Sound is produced by vibrations from material objects. These vibrations move in waves that travel through gases (like air), liquids (like water), and solids (like the ground).

Our ears hear sound when these waves reach our eardrums. The sound waves then cause the bones in our middle ear vibrate and the vibrations are transmitted to fluid in our inner ear. Then the vibrations travel to the inner ear hair cells and to the nerves that carry the signal to our brains.

Scientists describe different sound waves by their amplitude (how loud the sound is) and frequency (the pitch of the sound).
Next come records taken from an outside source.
(** [str.center(width)] with the default fill character, as CPython pads:
    [left = marg / 2 + (marg & width & 1)]. *)
Definition center (s : str) (width : Z) : str :=
  if width <=? len s then s
  else
    let marg := width - len s in
    let left := marg / 2 + Z.land (Z.land marg width) 1 in
    str_mul left (s_ " ") ++ s ++ str_mul (marg - left) (s_ " ").

(** The characters [str.rstrip()] removes, among code points below 256. *)
Definition isspace (c : ascii) : bool :=
  let n := Z.of_nat (nat_of_ascii c) in
  ((9 <=? n) && (n <=? 13)) || ((28 <=? n) && (n <=? 32))
  || (n =? 133) || (n =? 160).

Fixpoint rstrip (s : str) : str :=
  match s with
  | [] => []
  | c :: s' =>
      match rstrip s' with
      | [] => if isspace c then [] else [c]
      | r => c :: r
      end
  end.

(** [sep.join(l)] *)
Fixpoint join (sep : str) (l : list str) : str :=
  match l with
  | [] => []
  | [x] => x
  | x :: xs => x ++ sep ++ join sep xs
  end.

(** [enumerate(l)] *)
Fixpoint enumerate_from {A} (start : Z) (l : list A) : list (Z * A) :=
  match l with
  | [] => []
  | x :: xs => (start, x) :: enumerate_from (start + 1) xs
  end.
Definition enumerate {A} (l : list A) : list (Z * A) := enumerate_from 0 l.

(** Slice bounds as [PySlice_AdjustIndices] clamps them. *)
Definition slice_index (i n : Z) : Z :=
  if i <? 0 then Z.max 0 (i + n) else Z.min i n.

(** [l[start:stop] = new]: the slice is replaced, the list may grow. *)
Definition slice_assign {A} (l : list A) (start stop : Z) (new : list A)
  : list A :=
  let ilow := slice_index start (len l) in
  let ihigh := Z.max ilow (slice_index stop (len l)) in
  take (Z.to_nat ilow) l ++ new ++ drop (Z.to_nat ihigh) l.

(** ** Exceptions *)

Inductive exn := IndexError | StopIteration | AttributeError | RecursionError.

Inductive result (A : Type) :=
| Ok (a : A)
| Raise (e : exn).
Arguments Ok {A} a.
Arguments Raise {A} e.

(** Sequencing: an exception skips the rest ([x ← r; k] below). *)
#[export] Instance result_bind : MBind result := fun A B k r =>
  match r with
  | Ok a => k a
  | Raise e => Raise e
  end.

(** [l[-1]] *)
Definition last_item {A} (l : list A) : result A :=
  match last l with
  | Some x => Ok x
  | None => Raise IndexError
  end.

(** [l[i]] for an index that is not negative *)
Definition item {A} (l : list A) (i : Z) : result A :=
  match (if i <? 0 then None else l !! Z.to_nat i) with
  | Some x => Ok x
  | None => Raise IndexError
  end.

(** A list comprehension whose body may raise. *)
Fixpoint comprehension {A B} (f : A -> result B) (l : list A)
  : result (list B) :=
  match l with
  | [] => Ok []
  | x :: xs => y ← f x; ys ← comprehension f xs; Ok (y :: ys)
  end.
Lemma update_song_and_track_witness :
  exists l', update uploaded (song_and_track 5 3) cold = (Ok l', cold)
             /\ song l' = SongCoroutine 5 /\ track_id l' = 3.
Proof.
  apply (update_song_and_track uploaded (song_and_track 5 3) cold 5 3).
  - cbn. lia.
  - reflexivity.
  - reflexivity.
Defined.

Lemma has_status_union_witness :
  has_status rated (Z.lor 1 2) = has_status rated 1 || has_status rated 2
  /\ has_status rated 0 = false.
Proof.
  apply (has_status_union rated 1 2); cbn; lia.
Defined.

Lemma write_file_then_reopen_witness :
  let j := mkJsonFile string None "conf.json" in
  let j1 := fst (write_file string (fun v => v) j "{}" ∅) in
  let disk1 := snd (write_file string (fun v => v) j "{}" ∅) in
  get_file string j1 = Some "{}"
  /\ JsonFile_init string Some "conf.json" disk1 = Ok j1.
Proof.
  intros j j1 disk1.
  destruct (write_file_then_reopen string (fun v => v) Some j "{}" ∅)
    as (Hget & _ & _ & Hopen).
  - reflexivity.
  - split; [exact Hget | exact Hopen].
Defined.
Lemma unknown_tuner_lookup t :
  ~ In t ["greedy"; "bayesian"; "hyperband"; "random"] ->
  TUNER_CLASSES !! t = None.
Proof.
  intros Hnot. unfold TUNER_CLASSES.
  rewrite !lookup_insert_ne, lookup_singleton_ne; [reflexivity|..];
    intros <-; apply Hnot; simpl; auto.
Qed.

Lemma filter_seeding_seeding sd : List.filter is_seeding (seeding sd) = seeding sd.
Proof.
  unfold seeding. destruct sd as [z|]; [|reflexivity].
  destruct (z =? 0)%Z; [reflexivity|]. now destruct (np_seed_accepted z).
Qed.

Lemma wiring_is_not_seeding l :
  forallb is_wiring l = true -> List.filter is_seeding l = [].
Proof.
  induction l as [|e l IH]; simpl; [reflexivity|].
  intros H. apply andb_prop in H as [He Hl].
  destruct e; simpl in *; try discriminate; auto.
Qed.

Lemma init_finish_run args g st1 :
  init_finish args g st1 =
  match arg_tuner args with
  | TunerStr s =>
      match TUNER_CLASSES !! s with
      | Some c => install_tuner args g c st1
      | None => (inl (ValueError (invalid_tuner_message (ValueStr s))), st1)
      end
  | TunerType c => install_tuner args g c st1
  end.
Proof.
  unfold init_finish, bind. destruct (arg_tuner args) as [s|c]; [|reflexivity].
  unfold get_tuner_class. destruct (TUNER_CLASSES !! s); reflexivity.
Qed.

Lemma install_tuner_cases args g cls st1 :
  let t := tuner_for args g cls (self st1) in
  (exists e, install_tuner args g cls st1 = (inl e, with_tuner t st1)) \/
  (exists s', install_tuner args g cls st1
              = (inr tt, {| self := s'; next_id := next_id st1;
                            log := log st1 ++ [NewTuner t] |})
              /\ tuner s' = Some t /\ seed s' = seed (self st1)).
Proof.
  intros t.
  pose proof (install_tuner_run args g cls st1) as Hrun. cbv zeta in Hrun. fold t in Hrun.
  destruct (fst (comprehension first_in_block (outputs (self st1)) (with_tuner t st1)))
    as [e|heads]; [left; eauto|right].
  eexists. split; [exact Hrun|]. split; reflexivity.
Qed.

Lemma init_finish_cases args g st1 :
  (exists e, init_finish args g st1 = (inl e, st1)) \/
  (exists cls,
     let t := tuner_for args g cls (self st1) in
     (exists e, init_finish args g st1 = (inl e, with_tuner t st1)) \/
     (exists s', init_finish args g st1
                 = (inr tt, {| self := s'; next_id := next_id st1;
                               log := log st1 ++ [NewTuner t] |})
                 /\ tuner s' = Some t /\ seed s' = seed (self st1))).
Proof.
  rewrite init_finish_run.
  destruct (arg_tuner args) as [s|c].
  - destruct (TUNER_CLASSES !! s) as [c|]; [|left; eauto].
    right. exists c. apply install_tuner_cases.
  - right. exists c. apply install_tuner_cases.
Qed.

(** C4 (as amended).  A tuner given as a string outside the four known names
    makes [__init__] raise the [ValueError] whose message lists the four
    names, once the seeding and [_build_graph] are through: when the graph
    is built the error is raised in the state the graph construction leaves,
    with its wiring events and the new graph in the trace and no tuner
    stored.  When [np.random.seed] refuses the seed, or when graph
    construction fails, that failure is raised instead. *)
Theorem unknown_tuner_rejected args st t :
  arg_tuner args = TunerStr t ->
  ~ In t ["greedy"; "bayesian"; "hyperband"; "random"] ->
  let msg := invalid_tuner_message (ValueStr t) in
  (mentions "greedy" msg /\ mentions "bayesian" msg
   /\ mentions "hyperband" msg /\ mentions "random" msg)
  /\ (seed_accepted (arg_seed args) = false ->
      __init__ args st = (inl (ValueError np_seed_message), init_state args st))
  /\ (seed_accepted (arg_seed args) = true ->
      match _build_graph (init_state args st) with
      | (inr g, st1) =>
          __init__ args st = (inl (ValueError msg), st1)
          /\ (exists l, log st1 = log (init_state args st) ++ l ++ [NewGraph g]
                        /\ forallb is_wiring l = true)
          /\ tuner (self st1) = None
      | (inl e, st1) => __init__ args st = (inl e, st1)
      end).
Proof.
  intros Ht Hnot msg. split; [apply invalid_tuner_message_choices|].
  rewrite init_run. split; intros ->; [reflexivity|].
  destruct (build_graph_cases (init_state args st))
    as [[e Hb]|[(l & st1 & Hb & _)|(g & l & st1 & Hb & Hlog & Hl & Hself & _)]];
    rewrite Hb.
  - now apply bind_inl.
  - now apply bind_inl.
  - split; [|split].
    + erewrite bind_inr by exact Hb. rewrite init_finish_run, Ht.
      now rewrite unknown_tuner_lookup.
    + exists l. auto.
    + rewrite Hself. reflexivity.
Qed.
(** C4 (as the code has it).  For [n >= 1], positive bounds and a [rand()]
    whose values lie between [0] and [RAND_MAX], every observation that
    [get_random_data] produces satisfies [y = trueCoefs.a * x + trueCoefs.b + e]
    with [x] in the closed interval [[0, xUpperBound]] and [e] in the closed
    interval [[0, noiseUpperBound]]. *)
Theorem get_random_data_closed_intervals (RAND_MAX : Z) (n : Z)
    (true_coefs : ab) (x_ub noise_ub : Z) (w : world) :
  (32767 <= RAND_MAX)%Z -> rand_in_range RAND_MAX w ->
  (1 <= n)%Z -> (0 < x_ub)%Z -> (0 < noise_ub)%Z ->
  exists (data : dataset) (w' : world),
    get_random_data RAND_MAX n true_coefs x_ub noise_ub w = Ok (data, w') /\
    dataset_of_size data n /\
    Forall (fun p =>
              exists e : R,
                0 <= fst p <= IZR x_ub /\ 0 <= e <= IZR noise_ub /\
                snd p = a true_coefs * fst p + b true_coefs + e)
           (observations data).
Proof.
  intros Hmax Hrange Hn Hx Hnoise.
  destruct (get_random_data_draws RAND_MAX n true_coefs x_ub noise_ub w)
    as [data [Hrun [Hsize Hdraws]]]; [lia | lia |].
  exists data, (after_draws w (2 * Z.to_nat n)).
  split; [exact Hrun | split; [exact Hsize |]].
  pose proof (observations_length data n Hsize) as Hlen.
  apply Forall_nth. intros j d Hj.
  rewrite (nth_indep _ d (0, 0)) by exact Hj.
  rewrite (observations_nth data n j Hsize). cbn [fst snd].
  destruct (Hdraws j) as [Hxj Hyj]; [lia |].
  exists (random_draw RAND_MAX w (2 * j + 1) noise_ub).
  rewrite Hxj, Hyj.
  split; [apply random_draw_bounds; [lia | exact Hrange | lia] |].
  split; [apply random_draw_bounds; [lia | exact Hrange | lia] | reflexivity].
Qed.

Lemma get_random_data_closed_intervals_witness :
  (32767 <= 32767)%Z /\ rand_in_range 32767 (constant_world 0 0) /\
  (1 <= 2)%Z /\ (0 < 20)%Z /\ (0 < 1)%Z /\
  exists (data : dataset) (w' : world),
    get_random_data 32767 2 (mk_ab 4 2) 20 1 (constant_world 0 0) =
      Ok (data, w') /\
    dataset_of_size data 2.
Proof.
  assert (Hrange : rand_in_range 32767 (constant_world 0 0))
    by (intros k; simpl; lia).
  split; [lia | split; [exact Hrange |]].
  split; [lia | split; [lia | split; [lia |]]].
  destruct (get_random_data_closed_intervals 32767 2 (mk_ab 4 2) 20 1
              (constant_world 0 0))
    as [data [w' [Hrun [Hsize _]]]]; try lia; try exact Hrange.
  exists data, w'. split; [exact Hrun | exact Hsize].
Defined.

Lemma singleton_buffer (p : array) :
  length p = 1%nat -> p = [nth 0 p 0].
Proof.
  destruct p as [| v [| u q]]; simpl; intros Hlen; try discriminate.
  reflexivity.
Qed.

(** C4 (as stated) fails: when [rand()] returns [RAND_MAX], the generated [x]
    is the upper bound [20] itself and the noise is the upper bound [1]
    itself, so the observation does not have [x] in [[0, 20)] and noise in
    [[0, 1)]. *)
Lemma get_random_data_reaches_upper_bounds :
  rand_in_range 32767 (constant_world 32767 0) /\
  get_random_data 32767 1 (mk_ab 4 2) 20 1 (constant_world 32767 0) =
    Ok (mk_dataset [20] [4 * 20 + 2 + 1],
        after_draws (constant_world 32767 0) 2) /\
  ~ (exists (data : dataset) (w' : world),
       get_random_data 32767 1 (mk_ab 4 2) 20 1 (constant_world 32767 0) =
         Ok (data, w') /\
       Forall (fun p =>
                 exists e : R,
                   0 <= fst p < IZR 20 /\ 0 <= e < IZR 1 /\
                   snd p = a (mk_ab 4 2) * fst p + b (mk_ab 4 2) + e)
              (observations data)).
Proof.
  assert (Hrun : get_random_data 32767 1 (mk_ab 4 2) 20 1
                   (constant_world 32767 0) =
                 Ok (mk_dataset [20] [4 * 20 + 2 + 1],
                     after_draws (constant_world 32767 0) 2)).
  { destruct (get_random_data_draws 32767 1 (mk_ab 4 2) 20 1
                (constant_world 32767 0))
      as [[xs ys] [Hrun [[Hxs Hys] Hdraws]]]; [lia | lia |].
    rewrite Hrun. simpl in Hxs, Hys.
    destruct (Hdraws 0%nat) as [Hx Hy]; [simpl; lia |].
    simpl in Hx, Hy. unfold random_draw in Hx, Hy. simpl in Hx, Hy.
    rewrite (singleton_buffer xs) by lia.
    rewrite (singleton_buffer ys) by lia.
    rewrite Hx, Hy. do 3 f_equal.
    - f_equal. field.
    - f_equal. field. }
  split; [intros k; simpl; lia |].
  split; [exact Hrun |].
  intros [data [w' [Hrun' Hall]]].
  rewrite Hrun in Hrun'. injection Hrun' as Hdata _. subst data.
  unfold observations in Hall. simpl in Hall.
  inversion Hall as [| p l [e [[_ Hx] _]] _]. simpl in Hx. lra.
Qed.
Complex sounds, like human speech, contain energy at many different frequencies at the same time.

In this experiment, you will show that in order to be heard, sound must have a medium to travel through.

Terms and Concepts

  • sound
  • waves
  • vibrations
  • How do our ears hear sound?
  • What makes sounds louder or softer?
  • What makes sounds high pitched or low pitched?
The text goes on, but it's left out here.